Guests do the baking at Edmonton's first cannabis-users dinner club
For $55, people who have partaken will get a gourmet experience to quell the munchies
Edmonton chef Daniel Huber hopes his new venture doesn't go up in smoke.
In fact, he's asking attendees of the Edmonton Cannabis Dinner club's inaugural event on Oct. 20 to do the smoking before they arrive.
"Everything has to be on the up and up, of course," Huber said in an interview with the CBC on Friday.
'There's going to be no consumption'
"There's going to be no consumption on site but we've already given the instructions for the attendees to come pre-prepared, if you know what I mean, and then we take over with the five courses."
The website for the event is a little more direct: "Guests are expected to come pre-baked," it says. "We do the rest of the cooking!"
The $55 dinner will come with a side of funny. Local improviser and actor Donovan Workun has been tapped to host the event at a secret location.
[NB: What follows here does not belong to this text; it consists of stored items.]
(* ===== verification/Boot.v ===== *)
(** * Boot: the boot loader (bootmain.c)

    The loader reads the kernel, an ELF file that starts at sector 1, into memory.  A sector is
    read by the disk when it is ready; [disk] gives the bytes by their place on the disk.
    Shown: the segments of the kernel come to be in memory, zeroes behind them, although the
    loader copies whole sectors and so more than it is asked for. *)
From stdpp Require Import base list list_numbers.
From Stdlib Require Import ZArith Lia.
From S2P Require Import Prelude Mem Mp.
Local Open Scope Z_scope.

Definition SECTSIZE : Z := 512.
Definition ELF_MAGIC : Z := 1179403647.   (* 0x464C457F *)

Section bootmain.
Context (disk : Z -> Z).

Definition readsect (m : memory) (dst offset : Z) : memory :=
  store_bytes m dst ((fun i => disk (SECTSIZE * offset + i)) <$> seqZ 0 SECTSIZE).

(** [None] if it has not ended after [fuel] sectors. *)
Fixpoint readseg_loop (fuel : nat) (m : memory) (pa epa offset : Z) : option memory :=
  match fuel with
  | O => None
  | S fuel' =>
      if pa <? epa then readseg_loop fuel' (readsect m pa offset) (u32 (pa + SECTSIZE)) epa (u32 (offset + 1))
      else Some m
  end.

Definition readseg (m : memory) (pa count offset : Z) : option memory :=
  let epa := u32 (pa + count) in
  let pa := u32 (pa - offset mod SECTSIZE) in
  let offset := offset / SECTSIZE + 1 in
  readseg_loop (Z.to_nat (count / SECTSIZE + 3)) m pa epa offset.

(** The fields of [struct proghdr] that are used. *)
Record segment := mkSeg { g_off : Z; g_paddr : Z; g_filesz : Z; g_memsz : Z }.
Definition segment_at (m : memory) (ph : Z) : segment :=
  mkSeg (load32 m (ph + 4)) (load32 m (ph + 12)) (load32 m (ph + 16)) (load32 m (ph + 20)).

(** [n] headers are left. *)
Fixpoint load_segments (n : nat) (m : memory) (ph : Z) : option memory :=
  match n with
  | O => Some m
  | S n' =>
      let g := segment_at m ph in
      m ← readseg m (g_paddr g) (g_filesz g) (g_off g) ;
      let m := if g_filesz g <? g_memsz g then stosb m (g_paddr g + g_filesz g) 0 (Z.to_nat (g_memsz g - g_filesz g)) else m in
      load_segments n' m (ph + 32)
  end.

(** [bootmain] returns if there is no kernel, or jumps to its entry. *)
Inductive booted := NoKernel | Enter (entry : Z) (m : memory).

Definition bootmain (m : memory) : option booted :=
  let elf := 65536 in
  m ← readseg m elf 4096 0 ;
  if negb (load32 m elf =? ELF_MAGIC) then Some NoKernel
  else
    m ← load_segments (Z.to_nat (load16 m (elf + 44))) m (elf + load32 m (elf + 28)) ;
    Some (Enter (load32 m (elf + 24)) m).

(** ** Segments in memory *)
Context (Hdisk : forall a, 0 <= disk a < 256).

(** The bytes of the kernel. *)
Definition image : memory := fun o => disk (SECTSIZE + o).

Lemma store_bytes_spec l : forall m a x, Forall (fun c => 0 <= c < 256) l ->
  store_bytes m a l x = if (a <=? x) && (x <? a + Z.of_nat (length l)) then l !!! Z.to_nat (x - a) else m x.
Proof.
  induction l as [|b l IH]; intros m a x Hl; cbn [store_bytes].
  - rewrite (proj2 (andb_false_iff _ _)); [done|]. rewrite Z.leb_gt, Z.ltb_ge. simpl. lia.
  - inversion Hl; subst. rewrite IH by done. unfold store8. cbn [length]. destruct (Z.eqb_spec x a) as [->|Hne].
    + destruct (Z.leb_spec (a + 1) a), (Z.leb_spec a a), (Z.ltb_spec a (a + Z.of_nat (S (length l)))); try lia. cbn [andb]. rewrite Z.sub_diag. change (u8 b = b). unfold u8. rewrite Z.mod_small; lia.
    + destruct (Z.leb_spec (a + 1) x), (Z.leb_spec a x); try lia; cbn [andb]; [|done].
      replace (a + 1 + Z.of_nat (length l)) with (a + Z.of_nat (S (length l))) by lia. destruct (Z.ltb_spec x (a + Z.of_nat (S (length l)))); [|done].
      by replace (Z.to_nat (x - a)) with (S (Z.to_nat (x - (a + 1)))) by lia.
Qed.

Lemma readsect_spec m dst offset a : readsect m dst offset a =
  if (dst <=? a) && (a <? dst + SECTSIZE) then disk (SECTSIZE * offset + (a - dst)) else m a.
Proof.
  unfold readsect. rewrite store_bytes_spec by (apply Forall_fmap, Forall_true; intros; apply Hdisk).
  rewrite length_fmap, length_seqZ. change (Z.of_nat (Z.to_nat SECTSIZE)) with SECTSIZE.
  destruct (Z.leb_spec dst a), (Z.ltb_spec a (dst + SECTSIZE)); cbn [andb]; try done.
  apply list_lookup_total_correct. rewrite list_lookup_fmap, lookup_seqZ_lt by lia. cbn. do 2 f_equal. lia.
Qed.

Lemma readseg_loop_spec n : forall m pa epa offset, 0 <= pa -> pa + SECTSIZE * Z.of_nat n < 2 ^ 32 -> epa <= pa + SECTSIZE * Z.of_nat n ->
  0 <= offset -> offset + Z.of_nat n < 2 ^ 32 ->
  exists m', readseg_loop (S n) m pa epa offset = Some m' /\
    (forall a, pa <= a < epa -> m' a = disk (SECTSIZE * offset + (a - pa))) /\ (forall a, a < pa -> m' a = m a).
Proof.
  induction n as [|n IH]; intros m pa epa offset Hpa Hb He Ho Hob; unfold SECTSIZE in *.
  - exists m. cbn [readseg_loop]. rewrite (proj2 (Z.ltb_ge _ _)) by lia. split_and!; [done|lia|done].
  - remember (S n) as k eqn:Ek. cbn [readseg_loop]. subst k. destruct (Z.ltb_spec pa epa) as [Hlt|Hge]; [|exists m; split_and!; [done|lia|done]].
    unfold u32, SECTSIZE. rewrite !Z.mod_small by lia.
    destruct (IH (readsect m pa offset) (pa + 512) epa (offset + 1)) as (m' & E & Hin & Hout); [lia..|]. exists m'. split; [done|].
    assert (forall a, a < pa + 512 -> m' a = if pa <=? a then disk (512 * offset + (a - pa)) else m a) as Hs.
    { intros a Ha. rewrite Hout by lia. rewrite readsect_spec. unfold SECTSIZE. rewrite (proj2 (Z.ltb_lt _ _)) by lia. by rewrite andb_true_r. }
    split; intros a Ha.
    + destruct (decide (a < pa + 512)) as [H|H]; [rewrite Hs by done; by rewrite (proj2 (Z.leb_le _ _)) by lia|].
      rewrite Hin by lia. f_equal. lia.
    + rewrite Hs by lia. by rewrite (proj2 (Z.leb_gt _ _)) by lia.
Qed.

Lemma readseg_spec m pa count off : 0 <= count -> 0 <= off < 2 ^ 32 -> off mod SECTSIZE <= pa -> pa + count + 1024 < 2 ^ 32 ->
  exists m', readseg m pa count off = Some m' /\ (forall k, 0 <= k < count -> m' (pa + k) = image (off + k)) /\
    (forall a, a < pa - off mod SECTSIZE -> m' a = m a).
Proof.
  intros Hc Ho Hr Hb. unfold readseg, u32. pose proof (Z.mod_pos_bound off SECTSIZE eq_refl) as Hm. pose proof (Z.div_mod off SECTSIZE ltac:(done)) as Hd.
  assert (0 <= count / SECTSIZE /\ SECTSIZE * (count / SECTSIZE) <= count < SECTSIZE * (count / SECTSIZE) + SECTSIZE) as Hq by (unfold SECTSIZE; dlia).
  assert (off / SECTSIZE < 2 ^ 23) as Hs by (unfold SECTSIZE; dlia).
  replace (Z.to_nat (count / SECTSIZE + 3)) with (S (Z.to_nat (count / SECTSIZE + 2))) by lia.
  set (q := off / SECTSIZE) in *. set (r := off mod SECTSIZE) in *. set (c := count / SECTSIZE) in *. unfold SECTSIZE in *. rewrite !Z.mod_small by lia.
  destruct (readseg_loop_spec (Z.to_nat (c + 2)) m (pa - r) (pa + count) (q + 1)) as (m' & -> & Hin & Hout); unfold SECTSIZE in *; [lia..|].
  exists m'. split_and!; [done| |done]. intros k Hk. rewrite Hin by lia. unfold image, SECTSIZE. f_equal. lia.
Qed.

(** The segment [g] of the kernel is in memory. *)
Definition loaded (m : memory) (g : segment) : Prop :=
  (forall k, 0 <= k < g_filesz g -> m (g_paddr g + k) = image (g_off g + k)) /\
  (forall k, g_filesz g <= k < g_memsz g -> m (g_paddr g + k) = 0).

Definition g_end (g : segment) : Z := g_paddr g + Z.max (g_filesz g) (g_memsz g).

(** The segments follow each other, from [lo] on, also if each begins with a whole sector. *)
Fixpoint placed (lo : Z) (gs : list segment) : Prop :=
  match gs with
  | [] => True
  | g :: gs' => lo <= g_paddr g - g_off g mod SECTSIZE /\ g_end g + 1024 < 2 ^ 32 /\ placed (g_end g) gs'
  end.

(** The program headers of the kernel, [n] from [o] on. *)
Fixpoint headers (n : nat) (o : Z) : list segment :=
  match n with O => [] | S n' => segment_at image o :: headers n' (o + 32) end.

Lemma image_bytes : bytes_ok image.
Proof. intros a. apply Hdisk. Qed.

(** The first page of the kernel is where the loader looks at it. *)
Definition scratch (m : memory) : Prop := forall o, 0 <= o < 4096 -> m (65536 + o) = image o.

Lemma scratch_load m o : scratch m -> 0 <= o -> o + 4 <= 4096 -> load32 m (65536 + o) = load32 image o.
Proof. intros Hm H0 Ho. unfold load32. rewrite <- !Z.add_assoc, !Hm by lia. done. Qed.

Lemma scratch_segment m o : scratch m -> 0 <= o -> o + 32 <= 4096 -> segment_at m (65536 + o) = segment_at image o.
Proof. intros Hm H0 Ho. unfold segment_at. rewrite <- !Z.add_assoc, !scratch_load by (done || lia). done. Qed.

Lemma load_segments_spec n : forall m o lo, scratch m -> 0 <= o -> o + 32 * Z.of_nat n <= 4096 -> 69632 <= lo -> placed lo (headers n o) ->
  exists m', load_segments n m (65536 + o) = Some m' /\ Forall (loaded m') (headers n o) /\ (forall a, a < lo -> m' a = m a).
Proof.
  induction n as [|n IH]; intros m o lo Hm H0 Ho Hlo Hp; [by exists m|]. cbn [headers placed] in Hp. destruct Hp as (Hg & Hb & Hp).
  cbn [load_segments headers]. rewrite scratch_segment by (done || lia). set (g := segment_at image o) in *.
  assert (0 <= g_off g < 2 ^ 32 /\ 0 <= g_filesz g /\ 0 <= g_memsz g) as (Hoff & Hf & Hms) by (split_and!; apply load32_range, image_bytes).
  pose proof (Z.mod_pos_bound (g_off g) SECTSIZE eq_refl) as Hr. unfold g_end in *.
  destruct (readseg_spec m (g_paddr g) (g_filesz g) (g_off g)) as (m1 & -> & Hin & Hout); [lia..|]. cbn [mbind option_bind].
  set (m2 := if g_filesz g <? g_memsz g then _ else m1). assert (loaded m2 g /\ forall a, a < lo -> m2 a = m a) as [Hl Hk].
  { unfold m2. destruct (Z.ltb_spec (g_filesz g) (g_memsz g)); [|split; [split; [done|lia]|intros; apply Hout; lia]].
    split; [split|]; [intros k Hk'; rewrite stosb_spec; destruct (Z.leb_spec (g_paddr g + g_filesz g) (g_paddr g + k)); [lia|by apply Hin]| |].
    - intros k Hk'. rewrite stosb_spec, (proj2 (Z.leb_le _ _)), (proj2 (Z.ltb_lt _ _)) by lia. done.
    - intros a Ha. rewrite stosb_spec, (proj2 (Z.leb_gt _ _)) by lia. apply Hout. lia. }
  rewrite <- Z.add_assoc. destruct (IH m2 (o + 32) (g_paddr g + Z.max (g_filesz g) (g_memsz g))) as (m' & -> & Hall & Hlow); [|lia..|done|].
  { intros k Hk'. rewrite Hk by lia. by apply Hm. }
  exists m'. split; [done|]. split; [constructor; [|done]|].
  - destruct Hl as [H1 H2]. split; intros k Hk'; rewrite Hlow by lia; auto.
  - intros a Ha. rewrite Hlow by lia. by apply Hk.
Qed.

(** C23. The boot loader puts the kernel in memory: if its headers are in its first page and its segments are
    above the page where the loader looks at it, in increasing order and a sector apart
    where they do not start with one, then every segment has its bytes and its zeroes when
    the kernel is entered. *)
Theorem bootmain_loads_kernel m : load32 image 0 = ELF_MAGIC ->
  load32 image 28 + 32 * load16 image 44 <= 4096 -> placed 69632 (headers (Z.to_nat (load16 image 44)) (load32 image 28)) ->
  exists m', bootmain m = Some (Enter (load32 image 24) m') /\ Forall (loaded m') (headers (Z.to_nat (load16 image 44)) (load32 image 28)).
Proof.
  intros Hmagic Hh Hp. unfold bootmain. destruct (readseg_spec m 65536 4096 0) as (m0 & -> & Hin & _); [lia|lia|done|lia|]. cbn [mbind option_bind].
  assert (scratch m0) as Hm by (intros o Ho; by rewrite Hin). assert (0 <= load32 image 28) as H28 by (apply load32_range, image_bytes).
  assert (0 <= load16 image 44) as H44 by (unfold load16; pose proof (image_bytes 44); pose proof (image_bytes (44 + 1)); lia).
  assert (load16 m0 (65536 + 44) = load16 image 44) as -> by (unfold load16; rewrite <- !Z.add_assoc; by rewrite !Hm by lia).
  replace (load32 m0 65536) with (load32 image 0) by (symmetry; by apply (scratch_load m0 0)). rewrite Hmagic. cbn [negb Z.eqb Pos.eqb ELF_MAGIC].
  rewrite !scratch_load by (done || lia).
  destruct (load_segments_spec (Z.to_nat (load16 image 44)) m0 (load32 image 28) 69632) as (m' & -> & Hall & Hlow); [done|lia..|done|].
  exists m'. split; [|done]. cbn. rewrite (scratch_load m' 24); [done| |lia|lia]. intros o Ho. rewrite Hlow by lia. by apply Hm.
Qed.
End bootmain.

(** A kernel with one segment of four bytes and four zeroes, at 200 in the file. *)
Definition demo_kernel : list Z :=
  [127; 69; 76; 70] ++ replicate 20 0 ++ [12; 0; 16; 0; 52; 0; 0; 0] ++ replicate 12 0 ++ [1; 0] ++ replicate 10 0 ++
  [200; 0; 0; 0] ++ replicate 4 0 ++ [0; 0; 16; 0; 4; 0; 0; 0; 8; 0; 0; 0] ++ replicate 124 0 ++ [1; 2; 3; 4].
Definition demo_disk (a : Z) : Z := default 0 (demo_kernel !! Z.to_nat (a - 512)).

Lemma demo_disk_bytes a : 0 <= demo_disk a < 256.
Proof.
  unfold demo_disk. destruct (demo_kernel !! _) as [x|] eqn:E; [|simpl; lia].
  assert (Forall (fun x => 0 <= x < 256) demo_kernel) as H by (apply (bool_decide_unpack _); vm_compute; done).
  by apply (Forall_lookup_1 _ _ _ _ H E).
Qed.

Lemma bootmain_loads_kernel_witness : exists m', bootmain demo_disk (fun _ => 0) = Some (Enter 1048588 m') /\
  Forall (loaded demo_disk m') [mkSeg 200 1048576 4 8].
Proof. apply (bootmain_loads_kernel demo_disk demo_disk_bytes (fun _ => 0)); vm_compute; split_and?; done. Defined.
"I personally reached out to him because I find him hilarious and he's fun and a very welcoming host," said Huber. "Secret location is strictly for dramatic purposes."
Huber wouldn't snitch but did reveal it will be held at a restaurant.
"It's a location downtown that's one of a kind," he said.
"We're going to meet up beforehand in a controlled environment, make sure no one is driving over. Safety is important to me."
Huber, a 39-year-old NAIT graduate and Red Seal-certified chef, has timed the event to coincide with cannabis legalization three days earlier.
'It does enhance flavours'
"I think the general consensus is that it does enhance flavours as far as food is concerned," said Huber.
"I wanted to, after legalization, develop a food club in which people felt comfortable being able to partake in that but then at the same time have food that was orientated toward the cravings that come along with it."
That doesn't mean Pizza Pops and Doritos are on the menu but it's not a complete departure from stoner food — potato chips, Jolly Ranchers and Sour Patch Kids are among the ingredients to be used.
"We picked five courses covering the five prominent tastes which are umami, salty, bitter, sweet and sour," said Huber.
Some delights to be enjoyed by the red-eyed patrons, and the tastes to be evoked, include:
- For umami, a smoky Alberta bisque, made of beer and smoked beef broth, whipped potato and boar bacon.
- For salty, there's a "Bar Snacks" trio including salted, brown-butter Rice Krispie squares, a Cajun BBQ nut mix, and buttermilk ranch fresh pretzels.
- For bitter, an IPA-fermented house sauerkraut atop beer-boiled bratwurst served with whole-grain ale mustard. Sides include latke with rosemary crème fraîche and molasses and ginger-candied carrots.
- For sweet, stout chocolate potato chip s'mores
- For sour, Sour Patch Kid-dusted grapes and Jolly Rancher brittle
Noticeably absent from the ingredients on the dinner menu is THC, the main psychoactive compound found in cannabis.
"A lot of chefs for some reason or another are cooking with THC which, great, good for them," said Huber.
"But anyone who has ingested it knows it's a really hard flavour profile to bury in good food," he said.
"I'm just kind of cutting out the middle-man and just cooking good food for people who happen to have partaken."
Huber said some of his peers are focused on putting THC in food, but he wonders about the risks.
"Due to the fact that the consensus is that everyone metabolizes it differently, that seems like a most foolhardy and dangerous place to start and I hope everyone pulls back from that."
'We're half sold-out already'
So far the dinner seems to be a big draw.
"We're half sold-out already," said Huber who's hoping for around 100 guests and already thinking of future gatherings.
"I'm going to plan for a monthly engagement. Based on ticket sales, to be completely honest with you, we might be able to do it every two weeks."